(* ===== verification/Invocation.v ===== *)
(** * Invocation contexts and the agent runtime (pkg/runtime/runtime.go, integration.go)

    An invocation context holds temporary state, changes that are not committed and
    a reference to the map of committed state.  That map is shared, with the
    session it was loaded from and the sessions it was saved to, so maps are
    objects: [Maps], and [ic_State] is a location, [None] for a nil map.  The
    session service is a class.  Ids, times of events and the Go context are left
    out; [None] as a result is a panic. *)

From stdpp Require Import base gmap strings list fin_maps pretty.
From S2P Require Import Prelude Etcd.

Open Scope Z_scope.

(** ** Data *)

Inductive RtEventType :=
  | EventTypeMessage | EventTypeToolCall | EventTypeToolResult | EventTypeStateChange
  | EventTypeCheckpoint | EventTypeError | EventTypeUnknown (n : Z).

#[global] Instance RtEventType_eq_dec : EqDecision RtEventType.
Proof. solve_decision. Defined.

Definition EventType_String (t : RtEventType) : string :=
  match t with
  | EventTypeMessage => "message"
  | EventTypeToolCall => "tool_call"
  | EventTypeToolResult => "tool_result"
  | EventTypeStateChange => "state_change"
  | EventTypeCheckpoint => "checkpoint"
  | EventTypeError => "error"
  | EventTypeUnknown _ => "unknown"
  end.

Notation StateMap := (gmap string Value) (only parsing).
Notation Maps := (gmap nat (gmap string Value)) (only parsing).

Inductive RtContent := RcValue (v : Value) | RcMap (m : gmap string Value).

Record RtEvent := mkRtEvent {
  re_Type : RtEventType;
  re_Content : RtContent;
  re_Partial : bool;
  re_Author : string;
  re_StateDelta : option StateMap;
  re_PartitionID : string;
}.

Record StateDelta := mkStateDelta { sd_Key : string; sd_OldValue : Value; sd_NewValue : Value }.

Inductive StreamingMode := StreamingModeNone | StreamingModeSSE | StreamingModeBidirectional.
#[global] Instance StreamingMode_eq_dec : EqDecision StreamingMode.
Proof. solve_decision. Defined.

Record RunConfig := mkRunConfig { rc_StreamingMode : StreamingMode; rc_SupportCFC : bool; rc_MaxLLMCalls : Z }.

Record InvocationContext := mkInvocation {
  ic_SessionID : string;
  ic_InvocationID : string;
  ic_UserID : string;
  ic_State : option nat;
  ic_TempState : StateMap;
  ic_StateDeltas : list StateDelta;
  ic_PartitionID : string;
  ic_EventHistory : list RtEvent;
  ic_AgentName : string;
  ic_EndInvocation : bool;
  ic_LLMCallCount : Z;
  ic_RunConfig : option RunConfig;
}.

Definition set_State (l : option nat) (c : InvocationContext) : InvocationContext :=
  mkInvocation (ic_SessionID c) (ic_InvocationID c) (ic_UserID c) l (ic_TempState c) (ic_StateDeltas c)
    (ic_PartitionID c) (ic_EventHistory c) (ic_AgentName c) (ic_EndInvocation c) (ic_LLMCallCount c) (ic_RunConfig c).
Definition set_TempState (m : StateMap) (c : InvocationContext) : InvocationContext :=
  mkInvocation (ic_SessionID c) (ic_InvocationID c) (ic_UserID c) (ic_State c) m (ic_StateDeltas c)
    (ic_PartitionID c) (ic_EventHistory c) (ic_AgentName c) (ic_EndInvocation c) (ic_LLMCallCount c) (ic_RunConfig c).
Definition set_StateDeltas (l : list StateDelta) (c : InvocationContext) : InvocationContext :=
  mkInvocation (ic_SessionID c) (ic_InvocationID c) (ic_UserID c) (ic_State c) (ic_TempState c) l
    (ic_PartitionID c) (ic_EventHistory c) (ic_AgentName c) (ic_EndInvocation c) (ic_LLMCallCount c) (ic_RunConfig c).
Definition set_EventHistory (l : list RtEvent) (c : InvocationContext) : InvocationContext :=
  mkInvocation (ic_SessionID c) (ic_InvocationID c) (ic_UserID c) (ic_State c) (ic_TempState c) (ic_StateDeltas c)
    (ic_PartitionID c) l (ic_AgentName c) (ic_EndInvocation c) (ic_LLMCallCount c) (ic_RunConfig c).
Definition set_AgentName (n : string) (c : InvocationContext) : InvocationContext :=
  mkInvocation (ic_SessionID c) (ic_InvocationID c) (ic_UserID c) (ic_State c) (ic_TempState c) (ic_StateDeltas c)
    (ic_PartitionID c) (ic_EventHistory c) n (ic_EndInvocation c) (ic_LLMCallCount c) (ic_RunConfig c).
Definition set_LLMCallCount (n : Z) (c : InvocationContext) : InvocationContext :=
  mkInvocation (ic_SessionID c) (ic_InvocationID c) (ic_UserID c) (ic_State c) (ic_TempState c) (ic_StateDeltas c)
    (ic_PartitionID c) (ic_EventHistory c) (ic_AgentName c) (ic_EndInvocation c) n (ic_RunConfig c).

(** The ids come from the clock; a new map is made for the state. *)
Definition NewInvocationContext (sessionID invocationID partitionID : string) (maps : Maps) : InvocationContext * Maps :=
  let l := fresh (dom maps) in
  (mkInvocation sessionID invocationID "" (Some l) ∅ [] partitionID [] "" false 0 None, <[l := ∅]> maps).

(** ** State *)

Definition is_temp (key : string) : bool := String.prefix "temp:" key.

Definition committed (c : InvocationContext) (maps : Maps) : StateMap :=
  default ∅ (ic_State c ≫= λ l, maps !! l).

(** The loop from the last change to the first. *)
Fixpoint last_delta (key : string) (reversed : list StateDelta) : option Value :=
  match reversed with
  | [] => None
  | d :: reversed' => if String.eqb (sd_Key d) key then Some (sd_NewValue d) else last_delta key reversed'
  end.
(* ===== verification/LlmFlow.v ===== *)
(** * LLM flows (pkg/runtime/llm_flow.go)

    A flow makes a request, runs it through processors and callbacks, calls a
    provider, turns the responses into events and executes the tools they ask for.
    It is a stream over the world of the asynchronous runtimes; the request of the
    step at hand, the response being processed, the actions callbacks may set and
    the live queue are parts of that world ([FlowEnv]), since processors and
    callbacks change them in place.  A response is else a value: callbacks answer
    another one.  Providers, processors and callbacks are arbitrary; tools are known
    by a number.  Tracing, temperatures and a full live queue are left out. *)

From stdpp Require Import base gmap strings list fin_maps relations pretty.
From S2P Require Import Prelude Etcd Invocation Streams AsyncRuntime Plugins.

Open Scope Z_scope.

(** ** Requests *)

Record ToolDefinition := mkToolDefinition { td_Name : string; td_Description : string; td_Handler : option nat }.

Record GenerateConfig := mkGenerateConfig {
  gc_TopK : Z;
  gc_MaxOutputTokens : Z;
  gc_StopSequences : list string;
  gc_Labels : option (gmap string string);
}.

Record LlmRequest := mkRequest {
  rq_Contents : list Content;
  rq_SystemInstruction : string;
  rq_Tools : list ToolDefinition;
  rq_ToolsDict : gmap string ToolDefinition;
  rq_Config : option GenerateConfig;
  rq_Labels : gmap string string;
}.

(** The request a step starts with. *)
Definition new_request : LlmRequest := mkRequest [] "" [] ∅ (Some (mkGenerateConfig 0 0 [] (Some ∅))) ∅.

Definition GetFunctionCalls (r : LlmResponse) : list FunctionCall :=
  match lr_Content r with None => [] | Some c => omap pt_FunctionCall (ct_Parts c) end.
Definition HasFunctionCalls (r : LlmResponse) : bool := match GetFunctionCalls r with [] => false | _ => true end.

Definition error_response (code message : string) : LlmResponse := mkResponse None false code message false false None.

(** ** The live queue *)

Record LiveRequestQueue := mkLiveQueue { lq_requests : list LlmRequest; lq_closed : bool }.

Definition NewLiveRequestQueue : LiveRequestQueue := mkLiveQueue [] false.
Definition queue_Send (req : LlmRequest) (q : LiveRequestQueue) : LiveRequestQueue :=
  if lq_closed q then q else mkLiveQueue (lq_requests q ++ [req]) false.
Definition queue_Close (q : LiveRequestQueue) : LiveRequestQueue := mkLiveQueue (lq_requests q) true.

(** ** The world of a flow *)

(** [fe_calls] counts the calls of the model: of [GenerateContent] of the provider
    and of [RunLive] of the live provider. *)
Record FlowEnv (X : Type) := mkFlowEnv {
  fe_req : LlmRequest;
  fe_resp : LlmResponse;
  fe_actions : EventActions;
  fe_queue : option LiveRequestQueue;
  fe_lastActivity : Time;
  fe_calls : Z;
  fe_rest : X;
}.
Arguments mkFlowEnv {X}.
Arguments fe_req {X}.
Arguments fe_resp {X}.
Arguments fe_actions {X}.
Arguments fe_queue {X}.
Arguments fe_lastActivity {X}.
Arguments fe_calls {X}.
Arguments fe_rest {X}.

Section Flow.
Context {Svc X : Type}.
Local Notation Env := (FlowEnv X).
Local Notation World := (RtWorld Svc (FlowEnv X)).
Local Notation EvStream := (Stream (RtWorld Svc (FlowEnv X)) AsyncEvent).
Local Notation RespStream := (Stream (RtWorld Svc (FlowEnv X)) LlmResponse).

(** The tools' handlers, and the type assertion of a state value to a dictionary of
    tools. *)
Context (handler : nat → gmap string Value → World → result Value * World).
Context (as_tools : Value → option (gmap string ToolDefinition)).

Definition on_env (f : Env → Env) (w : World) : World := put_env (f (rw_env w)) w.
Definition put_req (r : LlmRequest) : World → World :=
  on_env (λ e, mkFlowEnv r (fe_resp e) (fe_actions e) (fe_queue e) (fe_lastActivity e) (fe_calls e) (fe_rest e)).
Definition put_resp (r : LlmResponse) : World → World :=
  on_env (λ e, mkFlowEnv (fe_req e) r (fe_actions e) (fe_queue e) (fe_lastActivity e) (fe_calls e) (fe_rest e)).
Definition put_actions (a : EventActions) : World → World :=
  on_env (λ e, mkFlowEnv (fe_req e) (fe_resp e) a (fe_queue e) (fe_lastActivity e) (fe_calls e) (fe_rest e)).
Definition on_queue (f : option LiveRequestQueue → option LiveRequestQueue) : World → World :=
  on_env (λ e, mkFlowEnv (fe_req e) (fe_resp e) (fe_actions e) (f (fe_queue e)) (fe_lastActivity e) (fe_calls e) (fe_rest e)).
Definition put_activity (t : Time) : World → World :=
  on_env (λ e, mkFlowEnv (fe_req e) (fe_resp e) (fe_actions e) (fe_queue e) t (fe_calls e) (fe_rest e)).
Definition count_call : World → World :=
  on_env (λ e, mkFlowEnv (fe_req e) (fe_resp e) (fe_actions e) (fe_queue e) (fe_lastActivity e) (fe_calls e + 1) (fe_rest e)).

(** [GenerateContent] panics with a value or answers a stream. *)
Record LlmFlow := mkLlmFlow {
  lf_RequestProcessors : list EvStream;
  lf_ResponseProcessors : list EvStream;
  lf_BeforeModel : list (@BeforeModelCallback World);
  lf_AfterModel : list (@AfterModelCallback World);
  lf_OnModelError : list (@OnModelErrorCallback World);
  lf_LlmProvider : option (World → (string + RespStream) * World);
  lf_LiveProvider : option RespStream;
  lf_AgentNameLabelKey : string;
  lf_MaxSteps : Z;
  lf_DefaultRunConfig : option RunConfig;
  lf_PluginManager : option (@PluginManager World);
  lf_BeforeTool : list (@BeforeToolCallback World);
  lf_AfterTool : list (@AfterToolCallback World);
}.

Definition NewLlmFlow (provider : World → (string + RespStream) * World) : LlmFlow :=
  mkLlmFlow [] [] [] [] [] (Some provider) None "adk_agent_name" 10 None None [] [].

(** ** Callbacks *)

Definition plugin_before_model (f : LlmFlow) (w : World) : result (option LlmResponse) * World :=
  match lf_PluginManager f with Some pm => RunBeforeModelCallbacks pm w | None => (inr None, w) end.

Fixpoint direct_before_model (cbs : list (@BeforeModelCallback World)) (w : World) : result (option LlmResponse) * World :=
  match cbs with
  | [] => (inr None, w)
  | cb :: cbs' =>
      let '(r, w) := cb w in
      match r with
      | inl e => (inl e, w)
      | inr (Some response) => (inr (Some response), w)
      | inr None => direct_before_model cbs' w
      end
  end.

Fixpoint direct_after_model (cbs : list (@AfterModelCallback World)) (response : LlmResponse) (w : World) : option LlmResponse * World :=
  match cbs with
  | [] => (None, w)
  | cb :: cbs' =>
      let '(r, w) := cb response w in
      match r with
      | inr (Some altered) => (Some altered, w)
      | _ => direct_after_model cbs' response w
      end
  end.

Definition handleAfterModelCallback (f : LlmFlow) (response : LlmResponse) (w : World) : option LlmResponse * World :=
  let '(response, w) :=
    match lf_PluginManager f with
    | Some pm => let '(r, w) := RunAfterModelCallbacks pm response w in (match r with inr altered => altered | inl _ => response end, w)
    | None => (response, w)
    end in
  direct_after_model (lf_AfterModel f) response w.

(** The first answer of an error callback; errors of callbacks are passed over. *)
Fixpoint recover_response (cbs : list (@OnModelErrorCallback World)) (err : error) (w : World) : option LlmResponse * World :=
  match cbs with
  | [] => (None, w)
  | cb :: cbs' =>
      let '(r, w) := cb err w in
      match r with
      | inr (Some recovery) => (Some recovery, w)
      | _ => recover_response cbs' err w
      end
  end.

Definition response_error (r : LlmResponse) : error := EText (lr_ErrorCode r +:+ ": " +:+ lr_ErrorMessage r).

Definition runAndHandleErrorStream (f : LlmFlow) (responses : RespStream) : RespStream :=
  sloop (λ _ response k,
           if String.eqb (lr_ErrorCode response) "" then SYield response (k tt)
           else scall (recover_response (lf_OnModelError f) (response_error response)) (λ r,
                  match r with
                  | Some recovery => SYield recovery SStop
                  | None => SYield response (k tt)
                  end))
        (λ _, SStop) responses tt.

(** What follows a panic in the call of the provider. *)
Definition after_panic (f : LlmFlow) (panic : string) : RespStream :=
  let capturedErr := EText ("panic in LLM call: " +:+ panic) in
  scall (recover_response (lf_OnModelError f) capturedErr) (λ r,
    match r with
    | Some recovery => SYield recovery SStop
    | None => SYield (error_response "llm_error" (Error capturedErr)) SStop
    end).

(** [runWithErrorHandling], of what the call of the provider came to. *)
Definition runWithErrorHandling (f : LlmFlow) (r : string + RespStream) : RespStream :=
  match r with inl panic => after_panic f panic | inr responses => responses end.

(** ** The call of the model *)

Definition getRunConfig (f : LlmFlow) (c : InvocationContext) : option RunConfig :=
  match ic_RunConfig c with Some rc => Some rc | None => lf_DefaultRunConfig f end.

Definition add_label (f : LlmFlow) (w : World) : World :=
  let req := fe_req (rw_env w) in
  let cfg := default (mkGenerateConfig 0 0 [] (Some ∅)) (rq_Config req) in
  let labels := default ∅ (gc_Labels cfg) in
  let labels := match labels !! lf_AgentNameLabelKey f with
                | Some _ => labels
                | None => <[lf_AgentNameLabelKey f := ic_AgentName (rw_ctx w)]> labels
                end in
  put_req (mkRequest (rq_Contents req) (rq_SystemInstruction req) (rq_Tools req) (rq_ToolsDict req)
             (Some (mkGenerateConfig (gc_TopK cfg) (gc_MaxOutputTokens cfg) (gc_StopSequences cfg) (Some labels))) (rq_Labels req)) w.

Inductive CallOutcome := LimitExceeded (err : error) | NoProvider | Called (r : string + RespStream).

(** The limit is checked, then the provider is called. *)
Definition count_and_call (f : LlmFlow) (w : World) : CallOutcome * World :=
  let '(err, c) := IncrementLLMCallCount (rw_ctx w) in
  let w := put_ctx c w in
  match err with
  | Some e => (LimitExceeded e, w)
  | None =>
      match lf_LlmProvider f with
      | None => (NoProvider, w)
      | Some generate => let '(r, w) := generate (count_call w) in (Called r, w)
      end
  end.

Exercise prompt: Which lines in the material contain the word "Arguments"? Pull each of them out.

Response:
Arguments mkFlowEnv {X}.
Arguments fe_req {X}.
Arguments fe_resp {X}.
Arguments fe_actions {X}.
Arguments fe_queue {X}.
Arguments fe_lastActivity {X}.
Arguments fe_calls {X}.
Arguments fe_rest {X}.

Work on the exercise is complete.